Da alcune celle i detenuti fanno sventolare fazzoletti e
persino una maglietta rossa. Sappiamo che da dentro ci sentono e
anche le donne prigioniere sanno della nostra lotta, nonostante siano interrate vive e questo è il momento più bello ed
emozionante della giornata.
Siamo rimasti sul
prato per quasi 3 ore, alternando interventi al microfono di
carattere informativo sulla campagna e sulle iniziative di lotta
messe in campo, di denuncia delle condizioni riservate alle donne
prigioniere ed in particolare a Nadia, compagna delle BR PCC,
chiusa in quella sezione da oltre 10 anni, sulla solidarietà
internazionale ai prigionieri politici rivoluzionari ecc. Inoltre
sono stati letti passi significativi di alcuni libri, come ‘Tempo dei vivi’ della
partigiana Bianca Ceva.
All’avvicinarsi di
un temporale, lanciamo i saluti assieme all’impegno a dare
continuità alla lotta, per ottenere risultati concreti, a
cominciare dal ritiro della circolare che vieta l’ingresso al
libro.
Non è la prima volta
che la città dell’Aquila si trova a fare i conti con una
manifestazione contro il carcere duro e le precedenti
manifestazioni hanno lasciato i segni, non solo nell’aquilano, di
una risposta repressiva dello Stato anche in termini mediatici, di
una criminalizzazione ‘a prescindere’ di chi vi partecipa, al di
là delle motivazioni soggettive. Anche per questo la costruzione
della mobilitazione a L’Aquila è stata forse la più difficile
della campagna e la nostra valutazione della giornata è senz’altro
positiva.
E’ stata una
manifestazione dignitosa, necessaria e coraggiosa, in un clima
crescente di repressione generalizzata, che nelle città di
provincia aumenta a dismisura la sua funzione di deterrenza alle
lotte e alla solidarietà, con la paura, la differenziazione e
l’isolamento di chi lotta. Noi abbiamo vinto tutto questo con la
forza delle nostre ragioni e della nostra volontà. Anche la stampa ha dovuto rompere il silenzio.
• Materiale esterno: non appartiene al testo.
(* ===== verification/AuthDemo.v ===== *)
(** * A small instance: two accounts, three sessions, one setting

    Concrete readings of the parameters and a database, on which the theorems
    about the identity surface are shown not to be vacuous. *)
From S2P Require Import Prelude GoStd AuthStore Rbac Redact Middleware AuthApi Router.

Definition demo_clock (n : nat) : Z := 1000 + Z.of_nat n.
Definition demo_random (n : nat) : string := "rnd" +:+ itoa (Z.of_nat n).
Definition demo_sha (s : string) : string := "sha:" +:+ s.
Definition demo_url (s : string) : option (string * string) :=
  if has_prefix s "https://" then Some ("https", string_drop 8 s) else None.
Definition demo_split (s : string) : option string := None.
Definition demo_uuid (n : nat) : string := "id" +:+ itoa (Z.of_nat n).
Definition demo_hash (salt p : string) : string := "argon:" +:+ p.
Definition demo_verify (p h : string) : bool := bool_decide (h = "argon:" +:+ p).
Definition demo_seal (nonce s : string) : string := "gcm:" +:+ s.
Definition demo_open (s : string) : option string :=
  if has_prefix s "gcm:" then Some (string_drop 4 s) else None.
Definition demo_secret (user seed : string) : string := user +:+ "-" +:+ seed.
Definition demo_totp (now : Z) (code secret : string) : bool := bool_decide (code = secret +:+ "@" +:+ itoa now).
Definition demo_recovery (raw : string) : string := "rec-" +:+ raw.
Definition demo_parse (s : string) : option (list string) := None.
Definition demo_encode (l : list string) : string := join "," l.
Definition demo_deps : Deps := mkDeps false [] (12 * Hour) (24 * Hour).

Definition demo_user (id name pw : string) (totp : bool) : StoreUser :=
  mkUser id name "" ("argon:" +:+ pw) (if totp then "gcm:seed" else "") totp (if totp then Some 1 else None) true false 0
    None None "local" "" "" 0 0.
Definition demo_session (raw user csrf amr : string) (created expires : Z) : Session :=
  mkSession (demo_sha raw) user csrf "ua" "ip" amr created created expires None.

(** Ann is the administrator; Bob may delete accounts. *)
Definition demo_db (totp : bool) : db :=
  mkDB (<["ann" := demo_user "ann" "annie" "correct horse" totp]> (<["bob" := demo_user "bob" "bobby" "battery staple" false]> ∅))
    (<["role-admin" := mkRole "role-admin" "admin" "" true ["*"] 0 0]>
       (<["role-ops" := mkRole "role-ops" "ops" "" false ["rbac.user.delete"] 0 0]> ∅))
    (<["b1" := mkBinding "b1" "ann" "role-admin" "global" None 0]>
       (<["b2" := mkBinding "b2" "bob" "role-ops" "global" None 0]> ∅))
    (<["sha:cookie-ann" := demo_session "cookie-ann" "ann" "csrf-ann" "pwd" 500 5000]>
       (<["sha:cookie-bob" := demo_session "cookie-bob" "bob" "csrf-bob" "pwd" 500 5000]> ∅))
    ∅ ∅ (<["security.totp_required_for_mutations" := "true"]> ∅) [] no_sso.
Definition demo_world (totp : bool) : world := mkWorld (demo_db totp) 0 0 (withAudit "") ∅ [].

Definition demo_req (who : string) (c : call) (params : list (string * string)) : request :=
  mkReq (call_method c) "/api/v1" "castor.example" "10.0.0.7:5555" true
    (<["Origin" := "https://castor.example"]> (<["X-Castor-CSRF" := "csrf-" +:+ who]> ∅))
    [("castor_session", "cookie-" +:+ who)] (list_to_map params) None false "" false.

Abbreviation demo_route := (route demo_clock demo_random demo_sha demo_url demo_split demo_deps demo_uuid
  demo_hash demo_verify demo_seal demo_open demo_secret demo_totp demo_recovery "" demo_parse demo_encode)
  (only parsing).
Abbreviation demo_serve := (serve demo_clock demo_random demo_sha demo_url demo_split demo_deps demo_uuid
  demo_hash demo_verify demo_seal demo_open demo_secret demo_totp demo_recovery "" demo_parse demo_encode)
  (only parsing).

(** What a reply says, without the state. *)
Definition status_of (x : outcome * world) : Z :=
  match x.1 with Reply rsp => rsp_Status rsp | Panicked => 0 end.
Chi ha blindato
una città, chi ha parlato di flop della manifestazione per
sminuirne la portata e il significato (ma guarda caso è il sindacato della polizia....), ha in realtà spogliato un
re, mettendo a nudo la vera faccia di questo sistema, che con il
populismo penale da un lato e la guerra dall’altro, fa tutt’altri
interessi di quelli di un popolo “libero e forte”.
Questa
manifestazione è stata per noi l'inizio (e non la fine) di una
battaglia che deve proseguire, per la lotta contro la repressione,
per la difesa delle condizioni nelle carceri, per la liberazione
dei prigionieri politici, per riprendere questo autunno la
battaglia in termini di massa.
Una battaglia contro
lo stato di polizia che in autunno potrebbe ripartire proprio da
qui, dalla Campagna alle Costarelle dell'Aquila.